Estrogen and androgen-receptor crosstalk with beta-catenin signaling and sex differences in myocardial hypertrophy
Final Report Abstract
In our approach to understand the role of the ER/β-catenin crosstalk for hypertrophic growth of cardiomyocytes we currently try to establish a test system to quantify hypertrophic growth of HL-1 cells. Using the XCELLigence system, in our first initial studies we observed that treatment of HL-1 cells with endothelin-1 or norepinephrin resulted in a rapid increase in the cell index, which is a measure for the surface area that is occupied by the cells in the wells of the measuring plates. Unfortunately, at the moment this increase in cell size is only detectable for a short period of time, probably because cells were cultivated in the absence of serum before and after stimulation and therefore apparently die within the next hours.
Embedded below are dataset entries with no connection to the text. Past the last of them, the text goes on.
(* ===== verification/ForkWalk.v ===== *)
(** * The walk of a fork (kernel/src/mm/vma.rs, [clone_for_fork])

    Each level of the walk is related to the pages it has dealt with: on
    those the parent's and the child's leaf are the write-protected leaf of
    the parent, elsewhere both spaces are as before. *)

From S2P Require Import Prelude InodePins Vma Rss PageTable Resident Fork.

(* ------------------------------------------------------------------ *)
(** ** Regions of an address space, as sets of paths *)

Definition sub (p q : list Z) : bool := bool_decide (p `prefix_of` q).

(** Paths through the entries below [n] of the table at [p]. *)
Definition under (p : list Z) (n : Z) (q : list Z) : bool :=
  sub p q && match q !! length p with Some i => i <? n | None => false end.

Lemma sub_app p l : sub p (p ++ l) = true.
Proof. apply bool_decide_true. by exists l. Qed.

Lemma sub_true p q : sub p q = true <-> exists l, q = p ++ l.
Proof. unfold sub. rewrite bool_decide_eq_true. done. Qed.

Lemma sub_snoc p n q : sub (p ++ [n]) q = sub p q && match q !! length p with Some i => i =? n | None => false end.
Proof.
  apply Bool.eq_iff_eq_true. rewrite andb_true_iff, !sub_true. split.
  - intros [l ->]. rewrite <- app_assoc. split; [by eexists|]. rewrite lookup_app_r by lia. rewrite Nat.sub_diag. cbn. apply Z.eqb_refl.
  - intros [[l ->] Hi]. rewrite lookup_app_r, Nat.sub_diag in Hi by lia. destruct l as [|i l]; [done|]. cbn in Hi.
    apply Z.eqb_eq in Hi as ->. exists l. by rewrite <- app_assoc.
Qed.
We currently try to optimize the conditions and perform additional controls to proof that this increase in cell index indeed represents and corresponds to hypertrophic growth. If these data can be verified, this system will hopefully allow a sensitive, non-invasive, real-time measurement of hypertrophic growth. Further contributions to the research group: In cooperation with Dr. Brozova from Prof. Regitz-Zasgrosek´s group, we generated different PGC1α, MEF2A and MEF2C reporter gene constructs. Furthermore, we provided AC16 cells stably transfected with ER and cells containing a stably integrated ERE-response element. 69 Since only one PhD student position was funded, we decided to focus our work on the crosstalk of ER and β-catenin signaling.